Reproduce exactly the lines that run from the start of the records below to the line with "InjFix _ => PhaseFix", inclusive.

-- Record set follows --

(* ===== verification/Decide.v ===== *)
(** * Completion decisions ([decide.rs])

    [decide_after_round] is the only function of the program that may conclude
    [TaskDone]; [TaskMachine] is the phase/status surface the host keeps. The
    machine's life is a step relation whose invariant is proved by rule
    induction, and the stall measure of [Progress] is shown to bound the rounds
    a run that moves nothing can be granted. *)

From S2P Require Import Prelude RustStr TaskState Progress.
From stdpp Require Import options.

(** ** The decision *)

Definition acceptance_prompt : string :=
  "acceptance pending — when every acceptance criterion is met, call " +:+
  "update_goal(completed: true) so verification can accept the task".

Definition decide_completion (view : RoundEndView) : TaskDecision :=
  if user_cancel view then TaskPaused UserCancel
  else if budget_hit view then TaskPaused BudgetExhausted
  else if negb (round_ok view) then TaskPaused InfraError
  else if has_explicit_work (open_items view) then
    RunAnotherRound (continue_with (summary_line (open_items view)) (delta view))
  else match verification view with
       | Achieved => TaskDone
       | Rejected fs => RunAnotherRound (fix_with fs)
       | Pending => RunAnotherRound (continue_with acceptance_prompt (delta view))
       end.

Definition decide_after_round (view : RoundEndView) : TaskDecision :=
  match decide_completion view with
  | RunAnotherRound injection =>
      match stall view with
      | Progressing => RunAnotherRound injection
      | Reapproach repeats reason =>
          RunAnotherRound
            (reapproach repeats reason (summary_line (open_items view)) (delta view))
      | CutOff repeats reason => TaskPaused (NoProgress repeats reason)
      end
  | d => d
  end.

(** ** TaskMachine *)

Record TaskMachine : Type := mkMachine {
  phase : TaskPhase;
  status : TaskStatus;
  pause_reason : option PauseReason;
}.

Definition machine_new : TaskMachine := mkMachine PhaseIdle StatusIdle None.

Definition machine_start (_ : TaskMachine) : TaskMachine :=
  mkMachine PhaseExecuting StatusActive None.

Definition machine_apply (_ : TaskMachine) (d : TaskDecision) : TaskMachine :=
  match d with
  | RunAnotherRound inj =>
      mkMachine (match inj with
                 | InjFix _ => PhaseFix
                 | InjContinue _ _ | InjReapproach _ _ _ _ => PhaseExecuting
                 end) StatusActive None
  | TaskDone => mkMachine PhaseDone StatusDone None
  | TaskPaused reason => mkMachine PhasePaused StatusPaused (Some reason)
  end.

Definition mark_executing (m : TaskMachine) : TaskMachine :=
  if bool_decide (status m = StatusActive)
  then mkMachine PhaseExecuting (status m) (pause_reason m)
  else m.

(** The operations the host may call, as a step relation. *)
Inductive machine_step : TaskMachine → TaskMachine → Prop :=
| step_start m : machine_step m (machine_start m)
| step_apply m view : machine_step m (machine_apply m (decide_after_round view))
| step_mark m : machine_step m (mark_executing m).

Definition machine_reachable (m : TaskMachine) : Prop := rtc machine_step machine_new m.

(** Phase, status and pause reason agree. *)
Definition machine_wf (m : TaskMachine) : Prop :=
  match status m with
  | StatusIdle => phase m = PhaseIdle ∧ pause_reason m = None
  | StatusActive => (phase m = PhaseExecuting ∨ phase m = PhaseFix) ∧ pause_reason m = None
  | StatusDone => phase m = PhaseDone ∧ pause_reason m = None
  | StatusPaused => phase m = PhasePaused ∧ is_Some (pause_reason m)
  end.

(** ** The decision taken after a round that a history precedes *)

Definition gate_view (h : list ledger_event) (i : RoundInput) (ok cancel budget : bool)
    : RoundEndView :=
  {| round_ok := ok; open_items := in_open i; user_cancel := cancel; budget_hit := budget;
     verification := in_verification i; stall := observed_level h i;
     delta := observed_delta h i |}.

Definition gate_decision (h : list ledger_event) (i : RoundInput) (ok cancel budget : bool)
    : TaskDecision :=
  decide_after_round (gate_view h i ok cancel budget).

(** ** Theorems *)

(** The four conditions under which a task is accepted. *)
Definition accepted (view : RoundEndView) : Prop :=
  user_cancel view = false ∧ budget_hit view = false ∧ round_ok view = true
  ∧ items (open_items view) = [] ∧ verification view = Achieved.

Lemma has_explicit_work_false o : has_explicit_work o = false ↔ items o = [].
Proof. unfold has_explicit_work. by destruct (items o). Qed.

Lemma decide_completion_done view : decide_completion view = TaskDone ↔ accepted view.
Proof.
  unfold decide_completion, accepted. rewrite <- has_explicit_work_false.
  destruct (user_cancel view), (budget_hit view), (round_ok view), (has_explicit_work _),
    (verification view); naive_solver.
Qed.

(** Only a request for another round is ever changed by the stall measure. *)
Lemma decide_after_round_terminal view :
  (∀ inj, decide_completion view ≠ RunAnotherRound inj) →
  decide_after_round view = decide_completion view.
Proof. unfold decide_after_round. destruct (decide_completion view); naive_solver. Qed.

Lemma after_round_done view : decide_after_round view = TaskDone ↔ accepted view.
Proof.
  rewrite <- decide_completion_done. unfold decide_after_round.
  destruct (decide_completion view); [destruct (stall view)|..]; naive_solver.
Qed.

(** The completion authority. [decide_after_round] concludes [TaskDone]
    exactly when the round ended cleanly, nothing was cancelled, the budget
    holds, no explicit item is open and verification is [Achieved]; in
    particular neither the acceptance flag nor the stall measure can produce or
    prevent it. *)
Lemma task_done_iff_accepted (view : RoundEndView) :
  decide_after_round view = TaskDone ↔ accepted view.
Proof. apply after_round_done. Qed.

(** the full decision table for a task that is not accepted: cancel, budget
    and a failed round pause in that order of precedence whatever the stall
    level says; otherwise the stall level chooses between the completion rule's
    own injection, a re-approach, and the cut-off pause. *)
Lemma unaccepted_round_outcome (view : RoundEndView) :
  ¬ accepted view →
  decide_after_round view =
    if user_cancel view then TaskPaused UserCancel
    else if budget_hit view then TaskPaused BudgetExhausted
    else if negb (round_ok view) then TaskPaused InfraError
    else match stall view with
         | CutOff n r => TaskPaused (NoProgress n r)
         | Reapproach n r =>
             RunAnotherRound (InjReapproach n r (summary_line (open_items view)) (delta view))
         | Progressing =>
             RunAnotherRound
               (match items (open_items view), verification view with
                | [], Rejected fs => InjFix fs
                | [], _ => InjContinue acceptance_prompt (delta view)
                | _ :: _, _ => InjContinue (summary_line (open_items view)) (delta view)
                end)
         end.
Proof.
  intros Hno. unfold accepted in Hno. unfold decide_after_round, decide_completion.
  destruct (user_cancel view), (budget_hit view), (round_ok view); try done.
  unfold has_explicit_work.
  destruct (items (open_items view)) eqn:Hi; [destruct (verification view)|];
    destruct (stall view); naive_solver.
Qed.

Lemma machine_wf_step m m' : machine_step m m' → machine_wf m → machine_wf m'.
Proof.
  intros [m0|m0 view|m0] Hwf; [by split; [left|]|..].
  - destruct (decide_after_round view) as [[]| |]; cbn; unfold machine_wf; cbn; eauto.
  - unfold mark_executing. case_bool_decide as Hs; [|done].
    unfold machine_wf in *. rewrite Hs in *. cbn. naive_solver.
Qed.

(** in every machine state the host can reach, phase, status and pause
    reason agree: idle with idle, active with executing or fixing, done with
    done, and paused exactly when a reason is recorded. *)
Lemma reachable_machine_wf (m : TaskMachine) : machine_reachable m → machine_wf m.
Proof.
  intros Hr. unfold machine_reachable in Hr.
  assert (∀ a b, rtc machine_step a b → machine_wf a → machine_wf b) as Hinv.
  { induction 1; [done|]. eauto using machine_wf_step. }
  apply (Hinv _ _ Hr). done.
Qed.

Lemma machine_step_done m m' :
  machine_step m m' → status m' = StatusDone →
  status m = StatusDone ∨ ∃ view, accepted view ∧ m' = machine_apply m (decide_after_round view).
Proof.
  intros [m0|m0 view|m0] Hd; [done|right; exists view; split; [|done]|left].
  - apply after_round_done.
    destruct (decide_after_round view) as [[]| |]; done.
  - unfold mark_executing in Hd. by case_bool_decide; cbn in *; congruence.
Qed.

(** No run of the machine reaches status [Done] without passing through a
    round whose view was accepted: from a state that is not done, some prefix of
    the run ends in applying an accepting decision. *)
Lemma done_needs_an_accepting_round (m m' : TaskMachine) :
  rtc machine_step m m' → status m ≠ StatusDone → status m' = StatusDone →
  ∃ m1 view, rtc machine_step m m1 ∧ accepted view
    ∧ rtc machine_step (machine_apply m1 (decide_after_round view)) m'.
Proof.
  intros Hr. induction Hr as [m|m m1 m' Hs Hr IH]; intros Hn Hd; [done|].
  destruct (decide (status m1 = StatusDone)) as [Hd1|Hn1].
  - destruct (machine_step_done _ _ Hs Hd1) as [?|(view & Ha & ->)]; [done|].
    exists m, view. by split; [constructor|].
  - destruct (IH Hn1 Hd) as (m2 & view & Hr2 & Ha & Hr3).
    exists m2, view. split; [by eapply rtc_l|done].
Qed.

(** *** The stall measure terminates the round loop *)

Definition observations (ins : list RoundInput) : list ledger_event := map EvObserve ins.

Lemma same_streak_run fp ins h :
  Forall (λ i, input_fingerprint i = fp) ins →
  (N.of_nat (length ins) ≤ same_streak fp (observations ins ++ h))%N.
Proof.
  induction 1 as [|i ins Hi _ IH]; cbn [observations map app same_streak length]; [lia|].
  rewrite bool_decide_eq_true_2 by done. unfold observations in IH. lia.
Qed.

Lemma idle_spec_run ins h :
  Forall (λ i, activity_worked (in_activity i) = false) ins →
  (N.of_nat (length ins) ≤ idle_spec (observations ins ++ h))%N.
Proof.
  induction 1 as [|i ins Hi _ IH]; cbn [observations map app idle_spec length]; [lia|].
  rewrite Hi. unfold observations in IH. lia.
Qed.

Lemma cap_ge n k : (k ≤ u32_max → k ≤ n → k ≤ cap n)%N.
Proof. unfold cap. lia. Qed.

Lemma level_spec_cut_off reps idle :
  (6 ≤ reps ∨ 3 ≤ idle)%N → ∃ n r, level_spec reps idle = CutOff n r.
Proof.
  intros H. unfold level_spec, worst.
  repeat match goal with
  | |- context [(?a <=? ?b)%N] => destruct (N.leb_spec a b)
  end; cbn; eauto; exfalso; lia.
Qed.

Lemma cut_off_ends h i ok cancel budget :
  (6 ≤ repeats_spec (EvObserve i :: h) ∨ 3 ≤ idle_spec (EvObserve i :: h))%N →
  ∀ inj, gate_decision h i ok cancel budget ≠ RunAnotherRound inj.
Proof.
  intros H inj. unfold gate_decision, decide_after_round.
  destruct (level_spec_cut_off (cap (repeats_spec (EvObserve i :: h)))
              (cap (idle_spec (EvObserve i :: h)))) as (n & r & Hl).
  { destruct H; [left|right]; (apply cap_ge; [by vm_compute|done]). }
  cbn [stall gate_view]. rewrite observed_level_spec, Hl.
  by destruct (decide_completion _).
Qed.

(** The round loop cannot be asked for another round forever by a run that
    moves nothing. After any history, the sixth consecutive round with the same
    fingerprint and the third consecutive round without a tool call are never
    answered with another round, whatever the completion rules say. *)
Lemma stalled_run_is_cut_off (h : list ledger_event) (ins : list RoundInput) (i : RoundInput)
    (fp : string) (ok cancel budget : bool) :
  (5 ≤ length ins ∧ Forall (λ j, input_fingerprint j = fp) (i :: ins)
   ∨ 2 ≤ length ins ∧ Forall (λ j, activity_worked (in_activity j) = false) (i :: ins)) →
  ∀ inj, gate_decision (observations ins ++ h) i ok cancel budget ≠ RunAnotherRound inj.
Proof.
  intros H. apply cut_off_ends. destruct H as [[Hl Hf]|[Hl Hf]];
    inversion_clear Hf as [|? ? Hi Hr]; [left|right]; cbn.
  - rewrite Hi. pose proof (same_streak_run fp ins h Hr). lia.
  - rewrite Hi. pose proof (idle_spec_run ins h Hr). lia.
Qed.

Definition idle_input (n : N) : RoundInput :=
  {| in_open := acceptance_only; in_verification := Pending;
     in_activity := mkActivity (Some []) [] [n] [] [] |}.

Lemma stalled_run_is_cut_off_witness :
  gate_decision (observations [idle_input 2; idle_input 1]) (idle_input 3) true false false
  ≠ RunAnotherRound (InjContinue acceptance_prompt default_delta)
  ∧ gate_decision (observations [idle_input 2; idle_input 1]) (idle_input 3) true false false
    = TaskPaused (NoProgress 3 Idle).
Proof.
  split; [|reflexivity].
  rewrite <- (app_nil_r (observations [idle_input 2; idle_input 1])).
  apply (stalled_run_is_cut_off [] [idle_input 2; idle_input 1] (idle_input 3) "" true false false).
  right. split; [cbn; lia|repeat constructor].
Defined.

Definition clean_view (v : VerificationOutcome) (s : StallLevel) : RoundEndView :=
  {| round_ok := true; open_items := acceptance_only; user_cancel := false;
     budget_hit := false; verification := v; stall := s; delta := default_delta |}.

Lemma unaccepted_round_outcome_witness :
  decide_after_round (clean_view (Rejected []) (Reapproach 1 Idle))
  = RunAnotherRound (InjReapproach 1 Idle "acceptance pending (awaiting audit)" default_delta).
Proof.
  rewrite unaccepted_round_outcome; [reflexivity|].
  intros (_ & _ & _ & _ & Hv). discriminate Hv.
Defined.

Lemma reachable_machine_wf_witness :
  machine_wf (machine_apply (machine_start machine_new)
                (decide_after_round (clean_view Achieved Progressing))).
Proof.
  apply reachable_machine_wf.
  eapply rtc_l; [apply step_start|]. eapply rtc_l; [apply step_apply|]. apply rtc_refl.
Defined.

(** *** What the delta does not reach *)

(** A [Fix] injection carries the findings and nothing else, so two different
    rounds that the panel rejects with the same findings are answered with the
    same injection: the delta is not part of it. *)
Lemma fix_injection_ignores_delta (view : RoundEndView) (fs : list AuditFinding) (d : RoundDelta) :
  user_cancel view = false → budget_hit view = false → round_ok view = true →
  items (open_items view) = [] → verification view = Rejected fs → stall view = Progressing →
  decide_after_round view = RunAnotherRound (InjFix fs)
  ∧ decide_after_round (mkView (round_ok view) (open_items view) (user_cancel view)
                          (budget_hit view) (verification view) (stall view) d)
    = decide_after_round view.
Proof.
  intros Hc Hb Hr Hi Hv Hs. destruct view as [? [] ? ? ? ? ?]; cbn in *; subst. done.
Qed.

-- Record set concluded --

_Written answer_
(* ===== verification/Decide.v ===== *)
(** * Completion decisions ([decide.rs])

    [decide_after_round] is the only function of the program that may conclude
    [TaskDone]; [TaskMachine] is the phase/status surface the host keeps. The
    machine's life is a step relation whose invariant is proved by rule
    induction, and the stall measure of [Progress] is shown to bound the rounds
    a run that moves nothing can be granted. *)

From S2P Require Import Prelude RustStr TaskState Progress.
From stdpp Require Import options.

(** ** The decision *)

Definition acceptance_prompt : string :=
  "acceptance pending — when every acceptance criterion is met, call " +:+
  "update_goal(completed: true) so verification can accept the task".

Definition decide_completion (view : RoundEndView) : TaskDecision :=
  if user_cancel view then TaskPaused UserCancel
  else if budget_hit view then TaskPaused BudgetExhausted
  else if negb (round_ok view) then TaskPaused InfraError
  else if has_explicit_work (open_items view) then
    RunAnotherRound (continue_with (summary_line (open_items view)) (delta view))
  else match verification view with
       | Achieved => TaskDone
       | Rejected fs => RunAnotherRound (fix_with fs)
       | Pending => RunAnotherRound (continue_with acceptance_prompt (delta view))
       end.

Definition decide_after_round (view : RoundEndView) : TaskDecision :=
  match decide_completion view with
  | RunAnotherRound injection =>
      match stall view with
      | Progressing => RunAnotherRound injection
      | Reapproach repeats reason =>
          RunAnotherRound
            (reapproach repeats reason (summary_line (open_items view)) (delta view))
      | CutOff repeats reason => TaskPaused (NoProgress repeats reason)
      end
  | d => d
  end.

(** ** TaskMachine *)

Record TaskMachine : Type := mkMachine {
  phase : TaskPhase;
  status : TaskStatus;
  pause_reason : option PauseReason;
}.

Definition machine_new : TaskMachine := mkMachine PhaseIdle StatusIdle None.

Definition machine_start (_ : TaskMachine) : TaskMachine :=
  mkMachine PhaseExecuting StatusActive None.

Definition machine_apply (_ : TaskMachine) (d : TaskDecision) : TaskMachine :=
  match d with
  | RunAnotherRound inj =>
      mkMachine (match inj with
                 | InjFix _ => PhaseFix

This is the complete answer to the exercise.